[The problem] The result should be every line of the listing that holds the word "directory".

[Given records]
□ □ □ □ □
(** C9: on a device list with an online and an offline device, the run
    is the run on the online devices alone.  The first line lists the
    online devices and only them, one entry each; then come the blocks of
    the online devices in list order, all of them when the command
    succeeds on each, and up to the call on the first device on which it
    fails otherwise.  The command is run on the first online device at
    least, on online devices of the list only and on no offline device,
    and nothing else is printed: the offline devices contribute nothing. *)
Theorem offline_devices_are_ignored_next_to_online_ones (devices : list Device.t)
    (cmd : string) (p : Process H) :
  existsb Device.isOnline devices = true ->
  existsb (fun device => negb (Device.isOnline device)) devices = true ->
  executeForOnlineDevices H devices cmd p
  = executeForOnlineDevices H (onlineDevices devices) cmd p
  /\ effects (executeForOnlineDevices H devices cmd p)
     = Stdout ("devices detected:
" ++ green H (formatDeviceList H (onlineDevices devices)))
       :: effects (executeCommandOnDevices H (onlineDevices devices) cmd p)
  /\ (forall device,
        In device (executions (effects (executeForOnlineDevices H devices cmd p))) ->
        In device devices /\ Device.isOnline device = true)
  /\ (forall eff,
        In eff (effects (executeForOnlineDevices H devices cmd p)) ->
        eff = Stdout ("devices detected:
" ++ green H (formatDeviceList H (onlineDevices devices)))
        \/ belongs_to H cmd (onlineDevices devices) eff)
  /\ (exists rest,
        effects (executeForOnlineDevices H devices cmd p)
        = Stdout ("devices detected:
" ++ green H (fold_right String.append ""
                (map (fun device => "- " ++ toStatusString H device ++ "
") (filter Device.isOnline devices))))
          :: rest
        /\ ((exists results w,
               adb_all H cmd (filter Device.isOnline devices) (world p)
               = Some (results, w)
               /\ rest
                  = flat_map (fun entry =>
                      [Stdout ""; Stdout banner;
                       Stdout ("Result for " ++ Device.id (fst entry)
                               ++ " (" ++ Device.model (fst entry) ++ ")");
                       Stdout banner;
                       Executed (fst entry) cmd;
                       Stdout (cyan H (snd entry))])
                      (combine (filter Device.isOnline devices) results)
               /\ executions (effects (executeForOnlineDevices H devices cmd p))
                  = filter Device.isOnline devices
               /\ completion (executeForOnlineDevices H devices cmd p) = Normal tt)
            \/ (exists pre dk post results w1 error w2,
                  filter Device.isOnline devices = (pre ++ dk :: post)%list
                  /\ adb_all H cmd pre (world p) = Some (results, w1)
                  /\ adb_exec H dk cmd w1 = (inr error, w2)
                  /\ rest
                     = (flat_map (fun entry =>
                          [Stdout ""; Stdout banner;
                           Stdout ("Result for " ++ Device.id (fst entry)
                                   ++ " (" ++ Device.model (fst entry) ++ ")");
                           Stdout banner;
                           Executed (fst entry) cmd;
                           Stdout (cyan H (snd entry))])
                          (combine pre results)
                        ++ [Stdout ""; Stdout banner;
                            Stdout ("Result for " ++ Device.id dk
                                    ++ " (" ++ Device.model dk ++ ")");
                            Stdout banner;
                            Executed dk cmd])%list
                  /\ executions (effects (executeForOnlineDevices H devices cmd p))
                     = (pre ++ [dk])%list
                  /\ completion (executeForOnlineDevices H devices cmd p)
                     = Thrown error)))
  /\ (exists first later others,
        filter Device.isOnline devices = first :: later
        /\ executions (effects (executeForOnlineDevices H devices cmd p))
           = first :: others)
  /\ (forall device,
        In device devices -> Device.isOnline device = false ->
        ~ In device (executions (effects (executeForOnlineDevices H devices cmd p)))).
Proof.
  intros Hon _. apply some_online in Hon.
  assert (Hon' : onlineDevices (onlineDevices devices) <> [])
    by now rewrite onlineDevices_idempotent.
  change (filter Device.isOnline devices) with (onlineDevices devices).
  assert (Hincl : forall device,
    In device (executions (effects (executeForOnlineDevices H devices cmd p))) ->
    In device devices /\ Device.isOnline device = true).
  { rewrite (executeForOnlineDevices_online devices cmd p Hon). cbn zeta.
    cbn [effects]. unfold detected. cbn [executions]. intros device Hin.
    apply executions_run in Hin. unfold onlineDevices in Hin.
    now apply filter_In in Hin. }
  assert (Hshape :
    (exists results w,
        adb_all H cmd (onlineDevices devices) (world p) = Some (results, w)
        /\ effects (executeCommandOnDevices H (onlineDevices devices) cmd p)
           = blocks H cmd (onlineDevices devices) results
        /\ executions (effects (executeForOnlineDevices H devices cmd p))
           = onlineDevices devices
        /\ completion (executeForOnlineDevices H devices cmd p) = Normal tt)
    \/ (exists pre dk post results w1 error w2,
          onlineDevices devices = (pre ++ dk :: post)%list
          /\ adb_all H cmd pre (world p) = Some (results, w1)
          /\ adb_exec H dk cmd w1 = (inr error, w2)
          /\ effects (executeCommandOnDevices H (onlineDevices devices) cmd p)
             = (blocks H cmd pre results ++ attempt cmd dk)%list
          /\ executions (effects (executeForOnlineDevices H devices cmd p))
             = (pre ++ [dk])%list
          /\ completion (executeForOnlineDevices H devices cmd p) = Thrown error)).
  { rewrite (executeForOnlineDevices_online devices cmd p Hon). cbn zeta.
    cbn [effects completion]. unfold detected. cbn [executions].
    destruct (executeCommandOnDevices_cases H cmd (onlineDevices devices) p)
      as [(results & w & Hall & Hrun)
         |(pre & dk & post & results & w1 & e & w2 & Hsplit & Hall & Hfail & Hrun)];
      rewrite Hrun; cbn [effects completion].
    - left. exists results, w. split; [exact Hall|]. split; [reflexivity|].
      split; [|reflexivity].
      exact (executions_blocks H cmd _ results (adb_all_length H _ _ _ _ _ Hall)).
    - right. exists pre, dk, post, results, w1, e, w2.
      split; [exact Hsplit|]. split; [exact Hall|]. split; [exact Hfail|].
      split; [reflexivity|]. split; [|reflexivity].
      now rewrite executions_app, executions_attempt,
        (executions_blocks H cmd pre results (adb_all_length H _ _ _ _ _ Hall)). }
  split; [|split; [|split; [exact Hincl|split; [|split; [|split]]]]].
  - rewrite (executeForOnlineDevices_online devices cmd p Hon),
      (executeForOnlineDevices_online (onlineDevices devices) cmd p Hon').
    unfold detected. now rewrite !onlineDevices_idempotent.
  - now rewrite (executeForOnlineDevices_online devices cmd p Hon).
  - rewrite (executeForOnlineDevices_online devices cmd p Hon). cbn zeta.
    cbn [effects]. unfold detected.
    intros eff [<-|Hin]; [now left|right]. now apply run_belongs in Hin.
  - exists (effects (executeCommandOnDevices H (onlineDevices devices) cmd p)).
    split.
    + rewrite (executeForOnlineDevices_online devices cmd p Hon). cbn zeta.
      cbn [effects]. unfold detected.
      now rewrite (formatDeviceList_entries H (onlineDevices devices)).
    + destruct Hshape
        as [(results & w & Hall & Hrest & Hexecs & Hcompl)
           |(pre & dk & post & results & w1 & e & w2
             & Hsplit & Hall & Hfail & Hrest & Hexecs & Hcompl)].
      * left. exists results, w. now rewrite Hrest.
      * right. exists pre, dk, post, results, w1, e, w2. now rewrite Hrest.
  - destruct Hshape
      as [(results & w & _ & _ & Hexecs & _)
         |(pre & dk & post & results & w1 & e & w2 & Hsplit & _ & _ & _ & Hexecs & _)];
      rewrite Hexecs.
    + destruct (onlineDevices devices) as [|first later]; [congruence|].
      now exists first, later, later.
    + rewrite Hsplit. destruct pre as [|first pre].
      * now exists dk, post, [].
      * now exists first, (pre ++ dk :: post)%list, (pre ++ [dk])%list.
  - intros device Hin Hoff Hexec. apply Hincl in Hexec.
    destruct Hexec as [_ Hon'']. congruence.
Qed.
Lemma startup_registers_all_witness :
  Startup.newBuilder unix "" "" ["go"] ["/a"; "/b"] friendly [] =
  (Startup.Returns proj,
   [Startup.SGetwd (inr "/home/u/proj");
    Startup.SLog info [Startup.AStr "初始化监视器..."];
    Startup.SNewWatcher None;
    Startup.SLog info [Startup.AStr "以下路径或是文件将被监视:";
                       Startup.APaths ["/a"; "/b"; "/home/u/proj"]];
    Startup.SAdd "/a" None; Startup.SAdd "/b" None;
    Startup.SAdd "/home/u/proj" None; Startup.SGo]).
Proof.
  exact (startup_registers_all unix "" "" ["go"] ["/a"; "/b"] friendly
           "/home/u/proj" eq_refl (fun _ => eq_refl) (fun _ _ _ => eq_refl)).
Defined.

Lemma startup_refused_path_witness :
  Startup.newBuilder unix "" "" ["go"] ["/a"; "/gone"; "/b"] oneMissing [] =
  (Startup.Exits 2,
   [Startup.SGetwd (inr "/home/u/proj");
    Startup.SLog info [Startup.AStr "初始化监视器..."];
    Startup.SNewWatcher None;
    Startup.SLog info [Startup.AStr "以下路径或是文件将被监视:";
                       Startup.APaths ["/a"; "/gone"; "/b"; "/home/u/proj"]];
    Startup.SAdd "/a" None;
    Startup.SAdd "/gone" (Some "no such file or directory");
    Startup.SLog erro [Startup.AStr "watcher.Add:";
                       Startup.AErr "no such file or directory"];
    Startup.SExit 2]).
Proof.
  apply (startup_refused_path unix "" "" ["go"] ["/a"; "/gone"; "/b"]
           oneMissing "/home/u/proj" ["/a"] ["/b"; "/home/u/proj"] "/gone"
           "no such file or directory").
  - reflexivity.
  - reflexivity.
  - reflexivity.
  - intros h path [<- | []]. reflexivity.
  - reflexivity.
Defined.

Lemma default_output_unix_witness :
  outputPath (newBuilder unix "/home/u/proj" "main.go" "" ["go"] [])
  = Some "/home/u/proj/proj".
Proof.
  apply (default_output_unix "/home/u" "proj" "main.go" ["go"] []).
  - discriminate.
  - reflexivity.
Defined.
Lemma ParseCommandLine_loop_run rest : forall w,
  ParseCommandLine_loop rest w =
  (Some (fst (parse_opts (opts_ w) rest)),
   {| opts_ := snd (parse_opts (opts_ w) rest);
      programName_ := programName_ w; host := host w;
      endpoints := endpoints w; trace := trace w |}).
Proof.
  induction rest as [|a rest IH]; intros w.
  - destruct w; reflexivity.
  - cbn [ParseCommandLine_loop parse_opts].
    destruct (_strcmpi a "-silent" =? 0)%Z.
    + unfold_M. rewrite IH. reflexivity.
    + destruct (_strcmpi a "-unmute" =? 0)%Z.
      * unfold_M. rewrite IH. reflexivity.
      * destruct w; reflexivity.
Qed.

Lemma Mute_run w :
  Mute w =
  (fst (mute_outcome (opts_ w) (host w) (endpoints w)),
   {| opts_ := opts_ w; programName_ := programName_ w; host := host w;
      endpoints := snd (snd (mute_outcome (opts_ w) (host w) (endpoints w)));
      trace := trace w
               ++ fst (snd (mute_outcome (opts_ w) (host w) (endpoints w))) |}).
Proof.
  unfold Mute, mute_outcome, CreateInstance, EnumAudioEndpoints, GetCount.
  unfold_M. simpl.
  destruct (enumerator_ok (host w)); simpl.
  2:{ rewrite PrintError_run. destruct w; unfold log; simpl.
      rewrite <- app_assoc. reflexivity. }
  destruct (enum_ok (host w)); simpl.
  2:{ rewrite PrintError_run. destruct w; unfold log; simpl.
      rewrite <- !app_assoc. reflexivity. }
  destruct (count_ok (host w)); simpl.
  2:{ rewrite PrintError_run. destruct w; unfold log; simpl.
      rewrite <- !app_assoc. reflexivity. }
  pose proof (Mute_loop_run (endpoints w) []) as Hl. simpl in Hl.
  rewrite Hl by reflexivity.
  destruct (existsb dies (endpoints w)); simpl; rewrite <- !app_assoc;
    reflexivity.
Qed.

(** The code and its summary agree on every host and command line. *)
Lemma run_outcome h eps argv0 args :
  run h eps argv0 args = outcome h eps argv0 args.
Proof.
  unfold run, outcome, main, Init, Shutdown, CoInitializeEx, CoUninitialize,
    PrintUsage, ParseCommandLine, boot.
  fold (program_name argv0). unfold_M. cbn [length host trace opts_].
  simpl (default _ _). fold (program_name argv0).
  destruct (com_ok h); cbn [negb].
  2:{ rewrite PrintError_run. reflexivity. }
  destruct (DisplayUsage _ _); [reflexivity|].
  rewrite firstn_all2 by (simpl; lia). simpl (drop _ _). rewrite drop_0.
  rewrite ParseCommandLine_loop_run. cbn [opts_ programName_ host endpoints trace].
  fold no_opts.
  destruct (fst (parse_opts no_opts args)); cbn [negb]; [|reflexivity].
  rewrite Mute_run. cbn [opts_ programName_ host endpoints trace].
  destruct (fst (mute_outcome _ h eps)) as [[|]|]; simpl;
    rewrite <- ?app_assoc, ?app_nil_r; reflexivity.
Qed.

(** ** One iteration *)

(** Case analysis along the steps of one iteration, in the order the loop
    body takes them. *)
Ltac visit_cases o e :=
  unfold visit, mute_events, error_lines, print_lines, target in *;
  destruct o as [o_s o_u],
           e as [e_it e_ps e_gv e_fn e_sm e_sc e_ev e_g e_st e_m];
  cbn [item_ok property_store_ok get_value_ok friendly_name
       session_manager_ok session_control_ok endpoint_volume_ok get_mute_ok
       set_mute_ok muted silent unmute with_muted] in *;
  destruct e_it; cbn [negb fst snd] in *;
  [destruct e_ps; cbn [negb fst snd] in *;
   [destruct e_gv; cbn [negb fst snd] in *;
    [destruct e_fn as [name|];
     [destruct e_sm; cbn [negb fst snd] in *;
      [destruct e_sc; cbn [negb fst snd] in *;
       [destruct e_ev; cbn [negb fst snd] in *;
        [destruct e_g;
         [destruct e_m, o_u; cbn [negb Bool.eqb fst snd] in *;
          try destruct e_st|]|]|]|]|]|]|]|];
  destruct o_s; cbn [negb Bool.eqb fst snd app] in *.

Lemma count_app p a b : count p (a ++ b) = count p a + count p b.
Proof. unfold count. rewrite List.filter_app, length_app. reflexivity. Qed.

Lemma count_none p tr :
  Forall (fun e => p e = false) tr -> count p tr = 0.
Proof.
  unfold count. induction 1 as [|e tr He _ IH]; simpl; [reflexivity|].
  rewrite He. exact IH.
Qed.

(** Every call of iteration [i] is made on endpoint [i]. *)
Lemma visit_local o h i e :
  Forall (fun ev => forall j, endpoint_of ev = Some j -> j = i)
         (fst (visit o h i e)).
Proof.
  visit_cases o e.
  all: repeat constructor; cbn [endpoint_of]; intros; congruence.
Qed.

Lemma visit_one_get o h i e : count is_get_any (fst (visit o h i e)) <= 1.
Proof. visit_cases o e; cbv [count List.filter is_get_any length]; lia. Qed.

Lemma visit_one_set o h i e : count is_set_any (fst (visit o h i e)) <= 1.
Proof. visit_cases o e; cbv [count List.filter is_set_any length]; lia. Qed.

Lemma visit_item o h i e :
  exists ok, In (EvItem i ok) (fst (visit o h i e)).
Proof. visit_cases o e; eexists; left; reflexivity. Qed.

(** ** The whole walk *)

Lemma walk_In o h eps : forall i ev,
  In ev (fst (walk o h i eps)) <->
  exists j e, eps !! j = Some e /\ In ev (fst (visit o h (i + j) e)).
Proof.
  induction eps as [|e rest IH]; intros i ev.
  - simpl. split; [tauto|]. intros (j & e & H & _). discriminate.
  - rewrite walk_cons. cbn [fst]. rewrite in_app_iff, IH. split.
    + intros [H|(j & e' & Hj & H)].
      * exists 0, e. rewrite Nat.add_0_r. auto.
      * exists (S j), e'. rewrite Nat.add_succ_r. auto.
    + intros ([|j] & e' & Hj & H).
      * left. simpl in Hj. injection Hj as <-. rewrite Nat.add_0_r in H. exact H.
      * right. exists j, e'. rewrite Nat.add_succ_r in H. auto.
Qed.

Lemma walk_lookup o h eps : forall i j,
  snd (walk o h i eps) !! j =
  (fun e => snd (visit o h (i + j) e)) <$> eps !! j.
Proof.
  induction eps as [|e rest IH]; intros i j; [reflexivity|].
  rewrite walk_cons. cbn [snd]. destruct j as [|j]; simpl.
  - rewrite Nat.add_0_r. reflexivity.
  - rewrite IH, Nat.add_succ_r. reflexivity.
Qed.

(** The calls of the walk from index [i] on are on endpoints [i], [i+1],
    ... in this order. *)
Lemma walk_from o h eps : forall i ev j,
  In ev (fst (walk o h i eps)) -> endpoint_of ev = Some j -> i <= j.
Proof.
  intros i ev j Hin Hj. apply walk_In in Hin as (k & e & _ & Hin).
  pose proof (visit_local o h (i + k) e) as Hl.
  rewrite List.Forall_forall in Hl. specialize (Hl _ Hin _ Hj). lia.
Qed.

Lemma walk_count_below p o h eps : forall i,
  (forall e, p e = true -> exists j, endpoint_of e = Some j /\ j < i) ->
  count p (fst (walk o h i eps)) = 0.
Proof.
  intros i Hp. apply count_none, List.Forall_forall. intros ev Hin.
  destruct (p ev) eqn:Hpe; [|reflexivity].
  destruct (Hp _ Hpe) as (j & Hj & Hlt).
  pose proof (walk_from _ _ _ _ _ _ Hin Hj). lia.
Qed.

(** The calls that are not made on an endpoint. *)
Lemma visit_per_endpoint o h i e ev :
  In ev (fst (visit o h i e)) -> is_out ev = true \/ endpoint_of ev = Some i.
Proof.
  visit_cases o e; cbn [In]; intros H;
    repeat (destruct H as [<-|H]; [cbn; auto|]); destruct H.
Qed.

Lemma walk_per_endpoint o h eps i ev :
  In ev (fst (walk o h i eps)) ->
  is_out ev = true \/ exists j, endpoint_of ev = Some j.
Proof.
  intros Hin. apply walk_In in Hin as (k & e & _ & Hin).
  apply visit_per_endpoint in Hin as [?|?]; eauto.
Qed.

(** ** The command line *)

Lemma parse_opts_accepts args : forall o,
  fst (parse_opts o args) = forallb recognized args.
Proof.
  induction args as [|a args IH]; intros o; [reflexivity|].
  cbn [parse_opts forallb]. unfold recognized at 1.
  destruct (_strcmpi a "-silent" =? 0)%Z; [apply IH|].
  destruct (_strcmpi a "-unmute" =? 0)%Z; [apply IH|reflexivity].
Qed.

Lemma usage_requested_decided argv0 args :
  usage_requested args ->
  DisplayUsage (S (length args)) (argv0 :: args) = true
  \/ fst (parse_opts no_opts args) = false.
Proof.
  intros [(a & -> & Ha)|(a & Hin & Ha)].
  - left. unfold DisplayUsage. cbn.
    destruct Ha as [->| ->]; cbn; rewrite ?orb_true_r; reflexivity.
  - right. rewrite parse_opts_accepts.
    destruct (forallb recognized args) eqn:Hall; [|reflexivity].
    rewrite forallb_forall in Hall. rewrite (Hall _ Hin) in Ha. discriminate.
Qed.

Lemma append_empty_r (s : string) : (s ++ "")%string = s.
Proof. induction s as [|c s IH]; simpl; [|rewrite IH]; reflexivity. Qed.
(** * Verification of [assert/_diff.ts]

    A shallow embedding of the sequence-diff module: the experimental
    [diffSequence] search that the public [diff] delegates to, the
    tokenizer and escaping helpers nested in [diffstr], and
    [createDetails].

    Conventions of the embedding.
    - Numbers are [Z]; a [Uint32Array] is a [list Z] whose writes wrap
      modulo [2^32].
    - A JS string is the list of its UTF-16 code units ([jsstring]).
    - A generic array of [T] is a [list T]; [===] on [T] is Leibniz
      equality, decided by [EqDecision T] (values such as [NaN], which are
      not equal to themselves, are outside the model).
    - Every [while] loop, and every [for] loop that can [break] or that
      changes its own bounds, is run by the fuelled combinator [while_].
      A computation returns [None] when the fuel runs out, when a typed
      array is accessed out of range, or when an array element that the
      code uses as a value is missing; the totality lemmas show that none
      of these happens on any input.
    - [console.log] calls and the debug helpers are not modelled. *)

From stdpp Require Import prelude.

#[local] Set Warnings "-register-all".

#[local] Open Scope Z_scope.

(** ** Loops *)

(** [while (cond(s)) s = body(s)], with [fuel] bounding the iterations. *)
Fixpoint while_ {S : Type} (fuel : nat) (cond : S -> bool)
    (body : S -> option S) (s : S) : option S :=
  match fuel with
  | O => if cond s then None else Some s
  | Datatypes.S f =>
      if cond s then
        match body s with
        | Some s' => while_ f cond body s'
        | None => None
        end
      else Some s
  end.

(** ** Arrays *)

(** [l[i]] for a JS number [i]: [None] stands for [undefined]. *)
Definition at_ {A : Type} (l : list A) (i : Z) : option A :=
  if i <? 0 then None else l !! Z.to_nat i.

(** [l.length] *)
Definition len {A : Type} (l : list A) : Z := Z.of_nat (length l).

(** Read of a [Uint32Array]; an index outside the array is an error of the
    model. *)
Definition rd (v : list Z) (i : Z) : option Z := at_ v i.

(** Write to a [Uint32Array]: the stored value wraps to 32 bits. *)
Definition wr (v : list Z) (i : Z) (x : Z) : option (list Z) :=
  if (0 <=? i) && (i <? len v)
  then Some (<[Z.to_nat i := x mod 2 ^ 32]> v)
  else None.

(** ** Data model *)

Inductive DiffType : Type := removed | common | added.

#[global] Instance DiffType_eq_dec : EqDecision DiffType.
Proof. solve_decision. Defined.

Inductive DiffResult (T : Type) : Type :=
  mkDiffResult {
    type : DiffType;
    value : T;
    details : option (list (DiffResult T))
  }.

Arguments mkDiffResult {T} _ _ _.
Arguments type {T} _.
Arguments value {T} _.
Arguments details {T} _.

(** [{ type: ty, value: x }] *)
Definition entry {T : Type} (ty : DiffType) (x : T) : DiffResult T :=
  mkDiffResult ty x None.

(** [{ ...r, type: ty }] *)
Definition with_type {T : Type} (r : DiffResult T) (ty : DiffType)
    : DiffResult T :=
  mkDiffResult ty (value r) (details r).

(** [r.details = d] *)
Definition with_details {T : Type} (r : DiffResult T)
    (d : list (DiffResult T)) : DiffResult T :=
  mkDiffResult (type r) (value r) (Some d).

(** ** [diffSequence] *)

Section DiffSequence.
Context {T : Type} `{EqDecision T}.

(** [a[i] === b[j]]; both sides may be [undefined]. *)
Definition same (a b : list T) (i j : Z) : bool :=
  bool_decide (at_ a i = at_ b j).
□ □ □ □ □
[Solution to the exercise]
    Startup.SAdd "/gone" (Some "no such file or directory");
                       Startup.AErr "no such file or directory"];
           "no such file or directory").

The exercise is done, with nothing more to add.